** Opening Input data block **

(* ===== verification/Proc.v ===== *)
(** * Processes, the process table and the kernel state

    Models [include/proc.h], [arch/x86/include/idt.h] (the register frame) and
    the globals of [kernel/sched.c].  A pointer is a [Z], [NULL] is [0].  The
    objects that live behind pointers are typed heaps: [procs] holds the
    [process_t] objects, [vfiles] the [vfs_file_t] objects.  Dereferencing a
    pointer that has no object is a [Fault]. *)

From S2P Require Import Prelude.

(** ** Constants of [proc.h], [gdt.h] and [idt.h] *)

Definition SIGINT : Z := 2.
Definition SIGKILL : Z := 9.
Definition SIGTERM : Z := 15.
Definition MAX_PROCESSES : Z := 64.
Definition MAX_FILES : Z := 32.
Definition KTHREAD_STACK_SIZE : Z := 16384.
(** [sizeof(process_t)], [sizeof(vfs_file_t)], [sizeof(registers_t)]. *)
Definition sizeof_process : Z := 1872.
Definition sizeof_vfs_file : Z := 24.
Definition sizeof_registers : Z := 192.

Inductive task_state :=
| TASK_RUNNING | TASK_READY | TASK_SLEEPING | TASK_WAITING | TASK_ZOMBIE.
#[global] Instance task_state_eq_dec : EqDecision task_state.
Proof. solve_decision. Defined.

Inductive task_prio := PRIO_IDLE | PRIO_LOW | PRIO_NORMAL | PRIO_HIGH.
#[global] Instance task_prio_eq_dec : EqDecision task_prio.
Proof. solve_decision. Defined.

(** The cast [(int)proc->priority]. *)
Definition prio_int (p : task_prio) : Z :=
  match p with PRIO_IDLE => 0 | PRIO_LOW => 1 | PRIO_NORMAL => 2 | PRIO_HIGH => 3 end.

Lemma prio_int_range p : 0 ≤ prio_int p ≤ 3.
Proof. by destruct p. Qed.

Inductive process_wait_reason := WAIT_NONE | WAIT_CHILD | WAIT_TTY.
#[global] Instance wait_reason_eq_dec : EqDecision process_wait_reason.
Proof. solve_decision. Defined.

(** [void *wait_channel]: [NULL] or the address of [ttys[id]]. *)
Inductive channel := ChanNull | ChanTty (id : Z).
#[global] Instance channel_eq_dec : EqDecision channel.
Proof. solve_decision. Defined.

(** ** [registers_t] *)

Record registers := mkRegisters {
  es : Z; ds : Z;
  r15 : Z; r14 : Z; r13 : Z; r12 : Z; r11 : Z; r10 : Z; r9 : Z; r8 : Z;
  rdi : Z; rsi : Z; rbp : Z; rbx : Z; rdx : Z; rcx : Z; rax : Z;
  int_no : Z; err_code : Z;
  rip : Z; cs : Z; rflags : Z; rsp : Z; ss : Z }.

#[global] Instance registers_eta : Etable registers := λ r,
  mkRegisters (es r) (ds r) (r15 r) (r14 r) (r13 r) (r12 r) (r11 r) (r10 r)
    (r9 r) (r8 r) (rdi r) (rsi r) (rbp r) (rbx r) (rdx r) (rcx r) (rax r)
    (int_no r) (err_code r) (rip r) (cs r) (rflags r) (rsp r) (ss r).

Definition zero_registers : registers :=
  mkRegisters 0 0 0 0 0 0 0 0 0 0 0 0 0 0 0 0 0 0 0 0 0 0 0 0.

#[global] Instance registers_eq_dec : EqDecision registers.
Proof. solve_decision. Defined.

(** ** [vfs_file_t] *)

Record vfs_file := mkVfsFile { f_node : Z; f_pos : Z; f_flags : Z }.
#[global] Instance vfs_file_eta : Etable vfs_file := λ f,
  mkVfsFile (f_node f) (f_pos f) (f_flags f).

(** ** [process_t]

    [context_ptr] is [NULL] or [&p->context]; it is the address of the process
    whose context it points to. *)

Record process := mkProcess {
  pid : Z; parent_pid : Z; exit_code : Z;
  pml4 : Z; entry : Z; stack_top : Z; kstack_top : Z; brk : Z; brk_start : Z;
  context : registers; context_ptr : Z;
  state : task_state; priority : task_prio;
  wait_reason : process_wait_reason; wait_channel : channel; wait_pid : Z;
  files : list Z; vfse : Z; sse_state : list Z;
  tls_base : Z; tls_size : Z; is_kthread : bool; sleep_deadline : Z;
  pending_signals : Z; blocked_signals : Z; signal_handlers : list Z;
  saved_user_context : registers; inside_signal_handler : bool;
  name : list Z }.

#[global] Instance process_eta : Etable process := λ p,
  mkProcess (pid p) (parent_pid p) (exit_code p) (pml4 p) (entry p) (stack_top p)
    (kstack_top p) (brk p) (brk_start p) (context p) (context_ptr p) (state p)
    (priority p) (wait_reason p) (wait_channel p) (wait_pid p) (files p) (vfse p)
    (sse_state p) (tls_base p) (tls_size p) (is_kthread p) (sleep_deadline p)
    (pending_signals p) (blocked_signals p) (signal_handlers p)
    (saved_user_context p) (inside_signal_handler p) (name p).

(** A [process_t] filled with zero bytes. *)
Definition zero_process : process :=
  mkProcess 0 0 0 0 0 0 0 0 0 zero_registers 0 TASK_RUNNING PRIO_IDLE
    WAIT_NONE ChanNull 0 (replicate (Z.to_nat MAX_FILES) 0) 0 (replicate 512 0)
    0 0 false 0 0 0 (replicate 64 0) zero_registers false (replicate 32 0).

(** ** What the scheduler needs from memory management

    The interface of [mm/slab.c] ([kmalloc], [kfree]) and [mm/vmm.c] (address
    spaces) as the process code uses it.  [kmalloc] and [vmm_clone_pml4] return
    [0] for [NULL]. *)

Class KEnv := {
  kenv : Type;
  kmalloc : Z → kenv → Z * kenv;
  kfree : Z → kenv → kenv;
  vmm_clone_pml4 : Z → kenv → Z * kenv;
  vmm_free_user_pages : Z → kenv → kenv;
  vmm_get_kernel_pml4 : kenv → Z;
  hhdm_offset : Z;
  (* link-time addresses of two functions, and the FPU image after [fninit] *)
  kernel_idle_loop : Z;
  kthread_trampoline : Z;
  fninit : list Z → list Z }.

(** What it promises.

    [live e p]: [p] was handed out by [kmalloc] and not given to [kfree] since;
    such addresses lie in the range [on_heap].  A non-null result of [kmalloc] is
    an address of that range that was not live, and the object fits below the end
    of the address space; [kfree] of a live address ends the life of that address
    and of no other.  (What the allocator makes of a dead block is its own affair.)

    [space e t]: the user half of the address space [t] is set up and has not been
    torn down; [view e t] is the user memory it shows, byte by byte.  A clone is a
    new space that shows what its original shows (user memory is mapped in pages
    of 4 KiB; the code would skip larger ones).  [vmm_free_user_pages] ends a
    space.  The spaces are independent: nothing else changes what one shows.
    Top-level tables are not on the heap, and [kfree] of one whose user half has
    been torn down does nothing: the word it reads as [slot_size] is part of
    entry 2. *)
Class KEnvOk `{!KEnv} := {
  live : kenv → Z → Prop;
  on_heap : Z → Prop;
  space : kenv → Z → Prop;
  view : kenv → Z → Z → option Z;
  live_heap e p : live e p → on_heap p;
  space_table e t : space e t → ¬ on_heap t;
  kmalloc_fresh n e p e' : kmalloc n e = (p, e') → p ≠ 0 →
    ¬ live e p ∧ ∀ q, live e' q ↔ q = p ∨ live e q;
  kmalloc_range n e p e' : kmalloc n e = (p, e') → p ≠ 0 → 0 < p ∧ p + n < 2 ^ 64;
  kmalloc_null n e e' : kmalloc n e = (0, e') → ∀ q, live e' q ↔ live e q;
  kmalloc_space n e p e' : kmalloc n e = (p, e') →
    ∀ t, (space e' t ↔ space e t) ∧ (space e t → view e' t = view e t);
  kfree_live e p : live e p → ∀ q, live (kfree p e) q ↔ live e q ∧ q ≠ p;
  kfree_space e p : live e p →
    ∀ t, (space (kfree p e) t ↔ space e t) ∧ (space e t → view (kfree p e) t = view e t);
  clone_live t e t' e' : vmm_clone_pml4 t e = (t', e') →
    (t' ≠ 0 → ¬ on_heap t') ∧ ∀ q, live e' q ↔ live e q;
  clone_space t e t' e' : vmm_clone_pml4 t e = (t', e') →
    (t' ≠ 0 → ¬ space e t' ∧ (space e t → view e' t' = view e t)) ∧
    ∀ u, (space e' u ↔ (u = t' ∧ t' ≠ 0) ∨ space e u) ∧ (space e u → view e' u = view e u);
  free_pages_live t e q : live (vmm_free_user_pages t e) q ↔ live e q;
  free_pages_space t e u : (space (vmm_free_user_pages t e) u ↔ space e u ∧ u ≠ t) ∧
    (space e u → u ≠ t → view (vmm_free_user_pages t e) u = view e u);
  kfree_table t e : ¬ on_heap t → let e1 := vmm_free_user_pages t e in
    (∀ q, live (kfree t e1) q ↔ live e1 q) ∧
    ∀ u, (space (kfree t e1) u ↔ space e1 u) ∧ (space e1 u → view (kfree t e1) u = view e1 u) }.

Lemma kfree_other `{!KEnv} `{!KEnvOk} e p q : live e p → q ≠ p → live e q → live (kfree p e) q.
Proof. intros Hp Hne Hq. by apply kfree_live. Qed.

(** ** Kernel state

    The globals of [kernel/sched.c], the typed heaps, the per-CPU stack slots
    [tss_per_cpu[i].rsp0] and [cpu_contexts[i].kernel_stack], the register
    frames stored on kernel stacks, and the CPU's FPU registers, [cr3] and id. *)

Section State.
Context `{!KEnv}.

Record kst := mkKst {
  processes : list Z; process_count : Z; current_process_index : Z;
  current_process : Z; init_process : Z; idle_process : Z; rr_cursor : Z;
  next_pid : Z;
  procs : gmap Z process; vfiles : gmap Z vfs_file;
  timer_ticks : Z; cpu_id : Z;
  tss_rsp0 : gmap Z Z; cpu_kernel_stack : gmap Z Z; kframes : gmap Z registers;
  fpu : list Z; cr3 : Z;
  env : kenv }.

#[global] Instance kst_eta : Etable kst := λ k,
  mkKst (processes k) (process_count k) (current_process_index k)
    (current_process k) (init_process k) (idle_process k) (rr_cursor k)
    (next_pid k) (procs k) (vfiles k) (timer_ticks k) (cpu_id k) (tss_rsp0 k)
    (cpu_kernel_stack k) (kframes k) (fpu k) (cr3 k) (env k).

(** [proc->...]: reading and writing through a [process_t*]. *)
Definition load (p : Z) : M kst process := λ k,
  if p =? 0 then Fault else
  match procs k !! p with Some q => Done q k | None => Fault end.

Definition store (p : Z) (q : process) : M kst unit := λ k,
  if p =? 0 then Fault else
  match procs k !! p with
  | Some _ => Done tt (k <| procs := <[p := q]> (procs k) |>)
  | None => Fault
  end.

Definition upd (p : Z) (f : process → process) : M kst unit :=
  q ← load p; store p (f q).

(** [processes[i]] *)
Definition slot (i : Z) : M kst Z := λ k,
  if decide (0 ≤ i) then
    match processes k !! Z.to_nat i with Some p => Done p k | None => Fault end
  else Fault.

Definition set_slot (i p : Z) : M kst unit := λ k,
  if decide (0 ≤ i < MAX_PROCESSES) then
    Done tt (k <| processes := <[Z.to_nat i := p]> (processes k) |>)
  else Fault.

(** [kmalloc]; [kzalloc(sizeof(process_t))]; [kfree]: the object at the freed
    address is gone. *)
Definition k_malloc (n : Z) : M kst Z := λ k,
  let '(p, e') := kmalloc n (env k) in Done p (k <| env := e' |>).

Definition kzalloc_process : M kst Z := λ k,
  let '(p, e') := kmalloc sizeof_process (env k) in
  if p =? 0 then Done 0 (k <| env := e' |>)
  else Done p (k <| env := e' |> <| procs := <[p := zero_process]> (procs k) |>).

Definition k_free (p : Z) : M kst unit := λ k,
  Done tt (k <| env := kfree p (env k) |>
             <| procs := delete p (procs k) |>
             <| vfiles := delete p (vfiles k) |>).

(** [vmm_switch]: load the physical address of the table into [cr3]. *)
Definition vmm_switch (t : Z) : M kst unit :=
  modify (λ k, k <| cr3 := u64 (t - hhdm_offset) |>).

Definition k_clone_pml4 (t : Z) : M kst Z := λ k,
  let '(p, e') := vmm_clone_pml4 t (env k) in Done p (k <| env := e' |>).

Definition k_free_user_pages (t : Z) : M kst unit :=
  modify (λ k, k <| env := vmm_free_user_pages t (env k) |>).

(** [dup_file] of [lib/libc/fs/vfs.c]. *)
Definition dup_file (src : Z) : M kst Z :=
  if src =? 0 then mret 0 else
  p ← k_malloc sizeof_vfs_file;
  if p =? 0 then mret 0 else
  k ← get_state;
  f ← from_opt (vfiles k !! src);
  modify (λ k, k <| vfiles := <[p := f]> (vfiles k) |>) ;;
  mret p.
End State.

** Closing Input data block **

Output the lines above between the one holding "files : list" and the one holding "The interface of", inclusive, with nothing before or after them.

▶ Result of the exercise
  files : list Z; vfse : Z; sse_state : list Z;
  tls_base : Z; tls_size : Z; is_kthread : bool; sleep_deadline : Z;
  pending_signals : Z; blocked_signals : Z; signal_handlers : list Z;
  saved_user_context : registers; inside_signal_handler : bool;
  name : list Z }.

#[global] Instance process_eta : Etable process := λ p,
  mkProcess (pid p) (parent_pid p) (exit_code p) (pml4 p) (entry p) (stack_top p)
    (kstack_top p) (brk p) (brk_start p) (context p) (context_ptr p) (state p)
    (priority p) (wait_reason p) (wait_channel p) (wait_pid p) (files p) (vfse p)
    (sse_state p) (tls_base p) (tls_size p) (is_kthread p) (sleep_deadline p)
    (pending_signals p) (blocked_signals p) (signal_handlers p)
    (saved_user_context p) (inside_signal_handler p) (name p).

(** A [process_t] filled with zero bytes. *)
Definition zero_process : process :=
  mkProcess 0 0 0 0 0 0 0 0 0 zero_registers 0 TASK_RUNNING PRIO_IDLE
    WAIT_NONE ChanNull 0 (replicate (Z.to_nat MAX_FILES) 0) 0 (replicate 512 0)
    0 0 false 0 0 0 (replicate 64 0) zero_registers false (replicate 32 0).

(** ** What the scheduler needs from memory management

    The interface of [mm/slab.c] ([kmalloc], [kfree]) and [mm/vmm.c] (address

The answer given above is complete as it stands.